• _Stored data_
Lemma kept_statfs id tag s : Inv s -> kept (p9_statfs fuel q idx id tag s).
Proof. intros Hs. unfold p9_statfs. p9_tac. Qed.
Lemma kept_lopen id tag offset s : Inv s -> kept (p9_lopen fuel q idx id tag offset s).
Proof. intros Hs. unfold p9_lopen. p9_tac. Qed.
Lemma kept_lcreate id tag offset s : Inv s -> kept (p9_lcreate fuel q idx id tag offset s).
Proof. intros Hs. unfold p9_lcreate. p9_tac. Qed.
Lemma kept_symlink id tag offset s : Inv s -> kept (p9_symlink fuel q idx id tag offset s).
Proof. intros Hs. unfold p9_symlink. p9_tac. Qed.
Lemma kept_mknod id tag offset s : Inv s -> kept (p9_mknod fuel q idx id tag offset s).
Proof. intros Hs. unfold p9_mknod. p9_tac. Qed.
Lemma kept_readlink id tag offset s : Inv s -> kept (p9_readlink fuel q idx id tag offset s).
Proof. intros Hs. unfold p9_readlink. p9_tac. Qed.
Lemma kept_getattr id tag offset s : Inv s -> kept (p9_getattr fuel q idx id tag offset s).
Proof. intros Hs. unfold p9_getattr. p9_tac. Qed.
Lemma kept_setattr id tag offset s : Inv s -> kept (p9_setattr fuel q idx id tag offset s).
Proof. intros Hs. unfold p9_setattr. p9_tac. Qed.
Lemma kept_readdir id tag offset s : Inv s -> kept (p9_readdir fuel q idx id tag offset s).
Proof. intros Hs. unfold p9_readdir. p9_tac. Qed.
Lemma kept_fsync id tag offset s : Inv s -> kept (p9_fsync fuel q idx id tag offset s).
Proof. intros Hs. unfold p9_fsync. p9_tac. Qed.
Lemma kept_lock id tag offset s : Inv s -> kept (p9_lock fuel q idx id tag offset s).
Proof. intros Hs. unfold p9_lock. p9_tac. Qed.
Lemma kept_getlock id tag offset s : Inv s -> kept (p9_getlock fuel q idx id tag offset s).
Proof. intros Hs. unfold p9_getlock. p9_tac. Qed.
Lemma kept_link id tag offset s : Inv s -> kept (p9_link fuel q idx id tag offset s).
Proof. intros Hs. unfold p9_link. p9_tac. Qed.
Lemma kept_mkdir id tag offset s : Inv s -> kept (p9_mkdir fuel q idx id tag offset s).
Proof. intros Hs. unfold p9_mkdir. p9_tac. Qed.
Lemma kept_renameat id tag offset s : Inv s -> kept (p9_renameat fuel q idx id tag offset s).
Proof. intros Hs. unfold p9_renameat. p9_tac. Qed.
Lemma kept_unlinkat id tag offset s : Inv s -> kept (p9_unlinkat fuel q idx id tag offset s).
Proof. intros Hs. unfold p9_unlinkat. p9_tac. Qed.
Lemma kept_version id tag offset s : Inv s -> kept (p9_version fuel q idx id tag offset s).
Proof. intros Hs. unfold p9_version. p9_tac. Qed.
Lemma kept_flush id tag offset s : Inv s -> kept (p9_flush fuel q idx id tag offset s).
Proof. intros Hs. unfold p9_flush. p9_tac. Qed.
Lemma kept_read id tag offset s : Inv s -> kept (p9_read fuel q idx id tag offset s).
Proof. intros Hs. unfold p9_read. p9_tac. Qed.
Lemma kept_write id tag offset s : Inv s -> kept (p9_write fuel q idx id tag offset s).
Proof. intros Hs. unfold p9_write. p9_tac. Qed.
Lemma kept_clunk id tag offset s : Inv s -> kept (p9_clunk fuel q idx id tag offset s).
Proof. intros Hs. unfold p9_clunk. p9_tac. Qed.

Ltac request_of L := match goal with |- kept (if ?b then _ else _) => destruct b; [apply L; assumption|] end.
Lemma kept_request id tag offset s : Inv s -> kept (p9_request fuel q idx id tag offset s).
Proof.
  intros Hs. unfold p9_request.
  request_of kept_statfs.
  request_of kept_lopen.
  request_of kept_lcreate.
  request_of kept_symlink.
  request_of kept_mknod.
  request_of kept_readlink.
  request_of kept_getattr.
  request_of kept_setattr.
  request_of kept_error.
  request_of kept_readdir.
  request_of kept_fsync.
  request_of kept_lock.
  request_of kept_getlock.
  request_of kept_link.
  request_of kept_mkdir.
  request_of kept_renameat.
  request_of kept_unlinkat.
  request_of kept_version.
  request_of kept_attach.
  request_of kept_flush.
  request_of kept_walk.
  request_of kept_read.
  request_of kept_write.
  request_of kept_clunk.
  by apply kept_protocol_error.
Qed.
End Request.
...
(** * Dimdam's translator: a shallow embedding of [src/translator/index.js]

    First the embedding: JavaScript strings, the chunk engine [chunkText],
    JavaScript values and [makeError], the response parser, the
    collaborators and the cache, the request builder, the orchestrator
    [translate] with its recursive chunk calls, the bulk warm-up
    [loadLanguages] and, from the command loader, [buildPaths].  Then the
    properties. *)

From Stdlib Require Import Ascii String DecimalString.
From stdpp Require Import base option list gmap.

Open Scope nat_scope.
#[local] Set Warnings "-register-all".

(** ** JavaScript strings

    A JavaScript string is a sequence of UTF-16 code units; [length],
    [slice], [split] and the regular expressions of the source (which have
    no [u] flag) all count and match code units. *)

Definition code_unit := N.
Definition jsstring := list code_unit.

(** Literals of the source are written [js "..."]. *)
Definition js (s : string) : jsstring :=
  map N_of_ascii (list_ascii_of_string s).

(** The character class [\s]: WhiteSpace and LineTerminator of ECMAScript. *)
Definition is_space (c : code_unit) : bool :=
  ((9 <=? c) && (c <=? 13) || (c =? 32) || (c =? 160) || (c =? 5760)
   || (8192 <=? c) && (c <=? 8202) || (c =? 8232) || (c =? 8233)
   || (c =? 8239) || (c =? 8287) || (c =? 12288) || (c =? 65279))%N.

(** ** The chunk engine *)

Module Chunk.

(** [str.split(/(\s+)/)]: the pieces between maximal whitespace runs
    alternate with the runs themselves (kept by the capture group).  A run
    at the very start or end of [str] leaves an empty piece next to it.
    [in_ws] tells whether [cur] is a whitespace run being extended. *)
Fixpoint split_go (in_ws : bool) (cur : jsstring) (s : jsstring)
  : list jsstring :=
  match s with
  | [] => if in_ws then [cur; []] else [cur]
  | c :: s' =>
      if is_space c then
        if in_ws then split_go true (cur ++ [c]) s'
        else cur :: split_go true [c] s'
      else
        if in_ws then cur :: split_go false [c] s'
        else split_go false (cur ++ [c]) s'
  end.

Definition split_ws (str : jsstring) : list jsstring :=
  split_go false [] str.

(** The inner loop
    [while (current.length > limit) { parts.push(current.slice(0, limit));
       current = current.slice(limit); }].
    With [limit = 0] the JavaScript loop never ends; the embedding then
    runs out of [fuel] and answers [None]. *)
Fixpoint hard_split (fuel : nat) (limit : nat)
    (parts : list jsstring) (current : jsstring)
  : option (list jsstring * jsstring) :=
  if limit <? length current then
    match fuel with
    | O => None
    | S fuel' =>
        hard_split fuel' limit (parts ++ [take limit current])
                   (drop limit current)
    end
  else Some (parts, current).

• _Task to carry out_
Copy range, inclusive: the line holding "Lemma kept_readlink id" to the line holding "Proof. intros Hs. unfold p9_setattr.". Reproduce exactly those lines of the records above and no others.

• _Response area_
Lemma kept_readlink id tag offset s : Inv s -> kept (p9_readlink fuel q idx id tag offset s).
Proof. intros Hs. unfold p9_readlink. p9_tac. Qed.
Lemma kept_getattr id tag offset s : Inv s -> kept (p9_getattr fuel q idx id tag offset s).
Proof. intros Hs. unfold p9_getattr. p9_tac. Qed.
Lemma kept_setattr id tag offset s : Inv s -> kept (p9_setattr fuel q idx id tag offset s).
Proof. intros Hs. unfold p9_setattr. p9_tac. Qed.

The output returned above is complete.